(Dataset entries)
Lemma visible_ws a b c : visible a ->
  ws1 a = false /\ ws2 a b = false /\ ws2 b a = false /\
  ws3 a b c = false /\ ws3 b a c = false /\ ws3 b c a = false.
Proof.
  unfold visible, ws1, ws2, ws3. intros H.
  assert (forall z, (z < 33 \/ 127 < z) -> (ascii_val a =? z) = false) as E.
  { intros z Hz. apply Z.eqb_neq. lia. }
  assert (forall lo hi, (127 < lo \/ hi < 33) -> (lo <=? ascii_val a) && (ascii_val a <=? hi) = false) as B.
  { intros lo hi Hz. apply andb_false_iff. rewrite !Z.leb_gt. lia. }
  rewrite ?E, ?B by lia. simpl. rewrite ?andb_false_r. done.
Qed.

Lemma string_ind_len (P : string -> Prop) :
  (forall s, (forall s', (String.length s' < String.length s)%nat -> P s') -> P s) -> forall s, P s.
Proof.
  intros H s. apply (well_founded_induction (Wf_nat.well_founded_ltof _ String.length)).
  intros x IH. apply H. intros y Hy. by apply IH.
Qed.

Lemma trim_start_has a s : visible a -> has a s -> has a (trim_start s).
Proof.
  intros Hv. induction s as [s IH] using string_ind_len. intros Hs.
  destruct s as [|x s1]; [done|]. simpl. destruct (visible_ws a x x Hv) as (W1 & _).
  destruct (ws1 x) eqn:E1.
  { apply IH; [simpl; lia|]. destruct Hs as [->|Hs]; [congruence|done]. }
  destruct s1 as [|y s2]; [done|]. destruct (ws2 x y) eqn:E2.
  { apply IH; [simpl; lia|]. destruct (visible_ws a y y Hv) as (_ & A1 & _).
    destruct (visible_ws a x x Hv) as (_ & _ & A2 & _).
    destruct Hs as [->|[->|Hs]]; [congruence|congruence|done]. }
  destruct s2 as [|z s3]; [done|]. destruct (ws3 x y z) eqn:E3; [|done].
  apply IH; [simpl; lia|]. destruct (visible_ws a y z Hv) as (_ & _ & _ & A1 & _).
  destruct (visible_ws a x z Hv) as (_ & _ & _ & _ & A2 & _).
  destruct (visible_ws a x y Hv) as (_ & _ & _ & _ & _ & A3).
  destruct Hs as [->|[->|[->|Hs]]]; [congruence|congruence|congruence|done].
Qed.

Lemma trim_start_rev_has a s : visible a -> has a s -> has a (trim_start_rev s).
Proof.
  intros Hv. induction s as [s IH] using string_ind_len. intros Hs.
  destruct s as [|x s1]; [done|]. simpl. destruct (visible_ws a x x Hv) as (W1 & _).
  destruct (ws1 x) eqn:E1.
  { apply IH; [simpl; lia|]. destruct Hs as [->|Hs]; [congruence|done]. }
  destruct s1 as [|y s2]; [done|]. destruct (ws2 y x) eqn:E2.
  { apply IH; [simpl; lia|]. destruct (visible_ws a y y Hv) as (_ & _ & A1 & _).
    destruct (visible_ws a x x Hv) as (_ & A2 & _).
    destruct Hs as [->|[->|Hs]]; [congruence|congruence|done]. }
  destruct s2 as [|z s3]; [done|]. destruct (ws3 z y x) eqn:E3; [|done].
  apply IH; [simpl; lia|]. destruct (visible_ws a z y Hv) as (_ & _ & _ & _ & _ & A1).
  destruct (visible_ws a z x Hv) as (_ & _ & _ & _ & A2 & _).
  destruct (visible_ws a y x Hv) as (_ & _ & _ & A3 & _).
  destruct Hs as [->|[->|[->|Hs]]]; [congruence|congruence|congruence|done].
Qed.

Lemma str_rev_app_has a s acc : has a (str_rev_app s acc) <-> has a s \/ has a acc.
Proof. revert acc. induction s as [|b s IH]; intros acc; simpl; [tauto|]. rewrite IH. simpl. tauto. Qed.

Lemma not_blank a s : visible a -> has a s -> is_blank s = false.
Proof.
  intros Hv Hs. unfold is_blank, trim, trim_end, str_rev, is_empty.
  assert (has a (str_rev_app (trim_start_rev (str_rev_app (trim_start s) "")) "")) as H.
  { apply str_rev_app_has. left. apply trim_start_rev_has; [done|]. apply str_rev_app_has. left.
    by apply trim_start_has. }
  by destruct (str_rev_app _ _).
Qed.

(** ** Sets of reasons *)
Lemma bset_elements_idem (l : list string) :
  bset_of_list (bset_elements (bset_of_list l)) = bset_of_list l.
Proof.
  apply bt_wf_ext; [apply bset_of_list_wf..|]. intros k.
  assert (forall l : list string, bt_get k (bset_of_list l) = Some tt <-> k ∈ l) as E.
  { intros l'. unfold bset_of_list. rewrite bset_get_fold. simpl. naive_solver. }
  pose proof (E l) as E1. pose proof (E (bset_elements (bset_of_list l))) as E2.
  rewrite bset_elem, <- E1 in E2.
  destruct (bt_get k (bset_of_list l)) as [[]|], (bt_get k (bset_of_list (bset_elements _))) as [[]|];
    naive_solver.
Qed.
Definition row (status : string) : WindowIdentityRow Js := {|
  wi_id := 7; wi_network := "SOLANA_MAINNET"; wi_source_program := "PUMP";
  wi_venue := "PUMP_BONDING_CURVE"; wi_market_address := "curve"; wi_mint := "mint";
  wi_quote_mint := WRAPPED_SOL_MINT; wi_target_kind := "PUMP_MINT"; wi_target_address := "mint";
  wi_opened_at_unix_ms := 100; wi_closes_at_unix_ms := 200; wi_collector_run_id := "run";
  wi_prefilter_revision := 1; wi_prefilter_values := JsNumber 0; wi_qualification_revision := 3;
  wi_qualification_values := JsNumber 1; wi_status := status |}.

Definition token : DiscoveryToken := {|
  dt_mint := "mint"; dt_name := None; dt_symbol := None; dt_primary_venue := PumpBondingCurve;
  dt_market_address := "curve"; dt_quote_mint := Some WRAPPED_SOL_MINT; dt_source_program := Pump;
  dt_stage := Observed; dt_last_event_kind := "TRADE"; dt_observed_slot := 10;
  dt_first_observed_unix_ms := 100; dt_last_observed_unix_ms := 101; dt_latest_signature := "s";
  dt_activity := {| da_trades := 0; da_buys := 0; da_sells := 0; da_unique_traders := 0;
                    da_base_volume_units := "0"; da_quote_volume_units := "0" |};
  dt_qualification := None; dt_risk_score := None; dt_opportunity_score := None |}.

Definition rows (status : string) (existing : option (StoredFinalizationRow Js)) : FinalizationRows Js := {|
  fr_locked_network := "SOLANA_MAINNET"; fr_locked_mint := "mint"; fr_window := row status;
  fr_existing := existing;
  fr_readiness := {| pr_opening_work_status := Some "COMPLETE"%string;
                     pr_projection_work_pending := false; pr_candidate_projection_present := true |};
  fr_durable_observation_count := 2; fr_observations := [JsNumber 1; JsNumber 0];
  fr_current_projection := Some {| cu_token := JsToken token; cu_belongs_to_window := true |};
  fr_newer_window_exists := false |}.

Definition record : DiscoveryWindowRecord Js := {|
  wr_window_id := 7; wr_market := the_market; wr_source_program := Pump; wr_opened_at_unix_ms := 100;
  wr_closes_at_unix_ms := 200; wr_collector_run_id := "run"; wr_prefilter_revision := 1;
  wr_prefilter_values := prefilter; wr_qualification_revision := 3; wr_qualification_values := settings;
  wr_observations := trades |}.

Lemma row_record : into_record (XE:=unit) (E:=unit) (row "ACTIVE") trades = Ok record.
Proof. vm_compute. reflexivity. Qed.
Lemma trades_typed : observations_typed trades.
Proof. split; [repeat constructor; vm_compute; congruence|vm_compute; congruence]. Qed.

Definition built := build_discovery_window_finalization (XE:=unit) (E:=unit) record 250 None.
Lemma built_Ok : exists f, built = Ok f.
Proof. vm_compute. eauto. Qed.
End SampleFinalization.
#[local] Existing Instance SampleFinalization.Js_eq_dec.
#[local] Existing Instance SampleFinalization.prefilter_json.
#[local] Existing Instance SampleFinalization.settings_json.
#[local] Existing Instance SampleFinalization.snapshot_json.
#[local] Existing Instance SampleFinalization.assessment_json.
#[local] Existing Instance SampleFinalization.summary_json.
#[local] Existing Instance SampleFinalization.token_json.
#[local] Existing Instance SampleFinalization.observation_json.
Abbreviation finalize := (finalize_discovery_window (XE:=unit) (E:=unit)).

Lemma canonical_finalization_accepted_witness :
  match SampleFinalization.built with
  | Ok f => validate_finalization (XE:=unit) (E:=unit) f = Ok tt /\
      validate_finalization_for_window (XE:=unit) (E:=unit) (SampleFinalization.row "ACTIVE") f = Ok tt
  | Err _ => False
  end.
Proof.
  pose proof (canonical_finalization_accepted (XE:=unit) (E:=unit) (SampleFinalization.row "ACTIVE")
    SampleFinalization.trades SampleFinalization.record 250 None
    SampleFinalization.row_record SampleFinalization.trades_typed) as H.
  revert H. unfold SampleFinalization.built. generalize SampleFinalization.built_Ok.
  unfold SampleFinalization.built. intros [f ->].
  intros H. apply H. intros _. simpl. lia.
Defined.

Lemma finalization_commits_durable_evidence_witness :
  exists f w, SampleFinalization.built = Ok f /\
    finalize (SampleFinalization.rows "ACTIVE" None) f = Ok (Some w) /\
    fz_completeness f = WcComplete /\ tu_stage <$> fw_token w = Some "QUALIFIED"%string.
Proof.
  destruct SampleFinalization.built as [f|e] eqn:E; [|vm_compute in E; discriminate E].
  destruct (finalize (SampleFinalization.rows "ACTIVE" None) f) as [[w|]|e] eqn:Ef;
    [|vm_compute in E; injection E as <-; vm_compute in Ef; discriminate Ef..].
  exists f, w. split; [reflexivity|]. split; [exact Ef|].
  destruct (finalization_commits_durable_evidence (XE:=unit) (E:=unit) _ _ _ Ef) as [H _].
  destruct H as (obs & record & snapshot & a & _ & _ & _ & _ & _ & _ & _ & H).
  split; [apply H|]; vm_compute in E; injection E as <-; [reflexivity|].
  vm_compute in Ef. injection Ef as <-. reflexivity.
Defined.

Lemma finalization_happens_once_witness :
  exists f w, SampleFinalization.built = Ok f /\
    finalize (SampleFinalization.rows "ACTIVE" None) f = Ok (Some w) /\
    finalize (SampleFinalization.rows "FINALIZED" (Some (stored_row w))) f = Ok None.
Proof.
  destruct SampleFinalization.built as [f|e] eqn:E; [|vm_compute in E; discriminate E].
  destruct (finalize (SampleFinalization.rows "ACTIVE" None) f) as [[w|]|e] eqn:Ef;
    [|vm_compute in E; injection E as <-; vm_compute in Ef; discriminate Ef..].
  exists f, w. split; [reflexivity|]. split; [exact Ef|].
  apply (finalization_happens_once (XE:=unit) (E:=unit) SampleFinalization.summary_laws _ _ _
    (SampleFinalization.rows "FINALIZED" (Some (stored_row w))) f Ef); try reflexivity.
  intros g [->|[->|[->| ->]]]; reflexivity.
Defined.

Lemma finalization_counters_exact_witness :
  exists f w tokens', SampleFinalization.built = Ok f /\
    finalize (SampleFinalization.rows "ACTIVE" None) f = Ok (Some w) /\
    write_candidate (E:=unit) w {["mint"%string := SampleFinalization.token]} = Ok tokens' /\
    pc_qualified (update_counters w {| pc_qualification_pending := 1; pc_qualified := 0;
      pc_qualification_rejected := 0; pc_qualification_unknown := 0; pc_approved := 0;
      pc_sequence := 4 |}) = count_tokens stage_qualified tokens' /\
    fw_qualified_delta w = 1.
Proof.
  destruct SampleFinalization.built as [f|e] eqn:E; [|vm_compute in E; discriminate E].
  destruct (finalize (SampleFinalization.rows "ACTIVE" None) f) as [[w|]|e] eqn:Ef;
    [|vm_compute in E; injection E as <-; vm_compute in Ef; discriminate Ef..].
  destruct (finalization_counters_exact (XE:=unit) (E:=unit) SampleFinalization.token_laws _ _ _
    {["mint"%string := SampleFinalization.token]}
    {| pc_qualification_pending := 1; pc_qualified := 0; pc_qualification_rejected := 0;
       pc_qualification_unknown := 0; pc_approved := 0; pc_sequence := 4 |} Ef)
    as (tokens' & Ht & Hq & _).
  - intros row token [= <-] [= <-]. reflexivity.
  - vm_compute. reflexivity.
  - vm_compute. reflexivity.
  - exists f, w, tokens'. split_and!; [reflexivity|exact Ef|exact Ht|exact Hq|].
    vm_compute in E. injection E as <-. vm_compute in Ef. injection Ef as <-. reflexivity.
Defined.
(* ===== verification/StoreTheorems.v ===== *)
(** Durable evidence: what is stored stays, what was admitted can be finalized,
    and the one way in which it cannot. *)
From S2P Require Import Prelude.
From S2P Require Import ListFacts.
From S2P Require Import Stateful.
From S2P Require Import RustOrd.
From S2P Require Import BTree.
From S2P Require Import RustStr.
From S2P Require Import Domain.
From S2P Require Import External.
From S2P Require Import SnapshotArith.
From S2P Require Import Snapshot.
From S2P Require Import SnapshotSpec.
From S2P Require Import SnapshotTheorems.
From S2P Require Import Qualification.
From S2P Require Import WindowToken.
From S2P Require Import ApiContracts.
From S2P Require Import PersistenceModel.
From S2P Require Import Finalization.
From S2P Require Import FinalizeTx.
From S2P Require Import Store.
From S2P Require Import StoreProofs.
From S2P Require Import FinalizationProofs.
From S2P Require Import FinalizationTheorems.

(** Filtering keeps keys distinct. *)
Lemma NoDup_fmap_filter_b {A B} (g : A -> B) (f : A -> bool) (l : list A) :
  NoDup (g <$> l) -> NoDup (g <$> List.filter f l).
Proof.
  induction l as [|q l IH]; csimpl; [done|]. intros [Hq Hnd]%NoDup_cons.
  destruct (f q); csimpl; [|auto]. constructor; [|auto]. intros Hin. apply Hq.
  apply list_elem_of_fmap in Hin as (r & -> & Hr). apply list_elem_of_In, filter_In in Hr as [Hr _].
  rewrite <- list_elem_of_In in Hr. apply list_elem_of_fmap. by exists r.
Qed.

(** A filter that drops nothing. *)
Lemma filter_all {A} (f : A -> bool) (l : list A) :
  length l = length (List.filter f l) -> forall a, a ∈ l -> f a = true.
Proof.
  induction l as [|b l IH]; simpl; intros Hl a Ha; [by apply elem_of_nil in Ha|].
  pose proof (filter_length_le f l). destruct (f b) eqn:Hb; simpl in Hl; [|lia].
  apply elem_of_cons in Ha as [->|Ha]; [done|]. apply IH; [lia|done].
Qed.

(** ** Facts about snapshots *)

(** A snapshot counts the observations of its window. *)
Lemma build_loop_keys {J} (l : list (NormalizedObservation J)) st st' :
  build_loop st l = Ok st' -> b_observation_keys st' = b_observation_keys st ++ (key <$> l).
Proof.
  revert st. induction l as [|o l IH]; intros st; simpl; [intros [= <-]; by rewrite app_nil_r|].
  intros H. apply bind_Ok in H as (st1 & H1 & H). rewrite (IH st1 H).
  assert (b_observation_keys st1 = b_observation_keys st ++ [key o]) as ->; [|by rewrite <- app_assoc].
  clear H IH. revert H1. unfold build_step.
  destruct (payload o) as [| |side wallet ba qa br qr| | | |]; try (by intros [= <-]).
  unfold build_trade. destruct (is_empty _); [by intros [= <-]|]. destruct (_ || _); [by intros [= <-]|].
  intros H1. apply bind_Ok in H1 as (ratio & _ & H1). apply bind_Ok in H1 as (acc & _ & H1).
  by injection H1 as <-.
Qed.

Lemma snapshot_counts {J} m opened closes c (obs : list (NormalizedObservation J)) snapshot :
  build_market_window_snapshot m opened closes c obs = Ok snapshot ->
  mm_observations (ms_metrics snapshot) = Z.of_nat (length (List.filter (in_window m opened closes) obs)).
Proof.
  unfold build_market_window_snapshot. destruct (_ <=? _); [done|].
  destruct (match c with Complete => _ | Incomplete _ => _ end); [done|].
  intros H. cbv zeta in H. apply bind_Ok in H as ([] & _ & H). apply bind_Ok in H as (st & Hl & H).
  apply build_loop_keys in Hl. apply bind_Ok in H as (n & Hn & H). rewrite Hl in Hn. simpl in Hn.
  apply bind_Ok in H as (metrics & Hm & H). apply bind_Ok in H as (prices & _ & H).
  injection H as <-. simpl. assert (mm_observations metrics = n) as ->.
  { revert Hm. unfold acc_finish. cbv zeta. intros Hm.
    repeat match type of Hm with
    | (_ ≫= _) = Ok _ => apply bind_Ok in Hm as (? & _ & Hm)
    end. by injection Hm as <-. }
  unfold usize_to_u64, overflow in Hn. destruct (try_from_u _ _) as [z|] eqn:Ez; [|done].
  injection Hn as <-. apply try_from_u_Some in Ez as [-> _]. by rewrite length_fmap, sort_by_length.
Qed.
(** C15: A window whose members were received inside it is finalized.  Take any
    reachable state and a stored window, not yet finalized, whose columns and
    members load.  Assume its members carry a receipt inside the window and no
    empty quote mint, the loaded values and the id fit a [u64] and the member count
    an [i64], as their types say, and the snapshot, the assessment and the summary
    encode as JSON.  For an incomplete finalization with a reason that is not blank
    at any time, and for a complete one from the close on, the canonical
    finalization exists, counts every member, and submitting it ends in one of three
    ways.  It is refused, and nothing changes, when the projection has not caught
    up with the window, or has no candidate of its opening and the finalization is
    not for a failed processing; when the window's own current candidate cannot be
    updated, because it does not decode, is of another market or does not encode;
    and otherwise it commits, and the window is finalized.  No other check of the
    transaction can refuse it. *)
Theorem admitted_window_finalizes st w x record at_ reason readiness current :
  store_reachable row_not_found (XE:=XE) (E:=E) st -> so_windows st !! w = Some x ->
  wi_status (ow_identity x) <> "FINALIZED"%string ->
  load_discovery_window (XE:=XE) (E:=E) (ow_identity x) (member_values st w) = Ok record ->
  observations_typed (wr_observations record) -> in_uint 64 w -> in_sint 64 (member_count st w) ->
  (forall o, member_fact (E:=E) st w o ->
     wi_opened_at_unix_ms (ow_identity x) <= received_time_unix_ms o < wi_closes_at_unix_ms (ow_identity x) /\
     mi_quote_mint (market o) <> Some ""%string) ->
  blank_reason (requested reason) = false ->
  (reason = None -> wi_closes_at_unix_ms (ow_identity x) <= at_) ->
  Encodes MarketWindowSnapshot -> Encodes QualificationAssessment -> Encodes DiscoveryWindowSummary ->
  exists f, build record at_ reason = Ok f /\ fz_window_id f = w /\ fz_observation_count f = member_count st w /\
    (forall r, reason = Some r -> fz_completeness_reason f = Some r) /\
    let submitted := store_finalize (XE:=XE) (E:=E) readiness current f st in
    match readiness_refusal readiness f, candidate_refusal st (ow_identity x) current f with
    | Some e, _ => submitted = (Err e, st)
    | None, Some e => submitted = (Err e, st) /\
        exists row, current = Some row /\ cu_belongs_to_window row = true /\
          newer_window st (ow_identity x) = false /\ candidate_unusable (ow_identity x) row f e
    | None, None => exists st' x', submitted = (Ok true, st') /\
        so_windows st' !! w = Some x' /\ wi_status (ow_identity x') = "FINALIZED"%string
    end.
Proof.
  intros Hr Hx Hs Hload Ht Hwid Hcount Hin Hblank Hat es ea esu.
  apply store_reachable_ok in Hr; [|done]. unfold load_discovery_window in Hload.
  apply bind_Ok in Hload as (obs & Hobs & Hrec). pose proof (into_record_Ok _ _ _ Hrec) as (_ & Ho & _ & Hcl & _).
  rewrite Ho in Ht. destruct (ok_windows _ Hr _ _ Hx) as (Hw & _ & Hlt).
  destruct (load_members (XE:=XE) st w Hr) as (obs' & Hobs' & _ & Hnd & _).
  rewrite Hobs in Hobs'. injection Hobs' as <-.
  destruct (build_succeeds (ow_identity x) record at_ reason obs Hrec Ht Hnd es ea) as [f Hf];
    [by rewrite Hw|done|done|].
  destruct (built_from_members st w x obs record at_ reason f Hr Hx Hobs Hrec Ht Hin Hf) as (Hid & Hn & Hslots).
  destruct (built_rule_rows _ _ _ _ _ _ Hrec Ht Hslots Hf) as [rules Hrules].
  assert (validate_finalization (XE:=XE) (E:=E) f = Ok tt) as Hv.
  { eapply built_finalization_valid; [by rewrite Ho|exact Hf|]. intros Hc. rewrite Hcl. apply Hat.
    by eapply built_complete. }
  pose proof (built_finalization_for_window _ _ _ _ _ _ Hrec Ht Hf) as Hvw.
  assert (rebuild (XE:=XE) (E:=E) (finalization_rows st readiness current (ow_identity x)) f = Ok f) as Hre.
  { unfold rebuild. cbn [finalization_rows fr_observations fr_window]. rewrite Hw, Hobs.
    cbn [mbind result_bind]. rewrite Hrec. cbn [mbind result_bind].
    assert (fz_finalized_at_unix_ms f = at_) as ->
      by (by apply build_finalization_inv in Hf as (? & ? & _ & _ & _ & _ & _ & _ & ? & _)).
    eapply build_again; [by rewrite Ho|exact Hf]. }
  exists f. split; [done|]. split; [done|]. split; [done|]. split; [intros r ->; by eapply built_reason|].
  intros submitted. assert (submitted = match finalize_discovery_window (XE:=XE) (E:=E)
      (finalization_rows st readiness current (ow_identity x)) f with
    | Ok (Some writes) => (Ok true, put_finalization x writes st)
    | Ok None => (Ok false, st) | Err e => (Err e, st) end) as ->.
  { unfold submitted, store_finalize. rewrite bind_eq. unfold st_lift at 1. rewrite Hv. unfold transaction.
    rewrite bind_eq. unfold read_state at 1. rewrite Hid, Hx, bind_eq. unfold st_lift at 1. cbn [ok_or].
    rewrite bind_eq. unfold read_state at 1. rewrite bind_eq. unfold st_lift at 1.
    by destruct (finalize_discovery_window _ f) as [[writes|]|e]. }
  rewrite finalize_outcome; [|done..|by rewrite Hn|simpl; by rewrite Hw|done].
  change (fr_readiness _) with readiness. destruct (readiness_refusal readiness f); [done|].
  pose proof (commit_outcome st (ow_identity x) readiness current f rules esu ltac:(by rewrite Hn) Hrules) as Hcm.
  cbv zeta in Hcm. destruct (candidate_refusal st (ow_identity x) current f) as [e|] eqn:Ec.
  - rewrite Hcm. split; [done|]. by eapply candidate_refusal_why.
  - destruct Hcm as (writes & Hwr & Hst). rewrite Hwr. eexists _, _.
    split; [done|]. split; [simpl; by rewrite Hw, lookup_insert_eq|exact Hst].
Qed.
End Liveness.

What you will do » Among the records above, only the lines between the line holding "zeta. intros Hm." and the line holding "unfold usize_to_u64, overflow", inclusive, are to be output, exactly as written.

Solution to the problem »
  { revert Hm. unfold acc_finish. cbv zeta. intros Hm.
    repeat match type of Hm with
    | (_ ≫= _) = Ok _ => apply bind_Ok in Hm as (? & _ & Hm)
    end. by injection Hm as <-. }
  unfold usize_to_u64, overflow in Hn. destruct (try_from_u _ _) as [z|] eqn:Ez; [|done].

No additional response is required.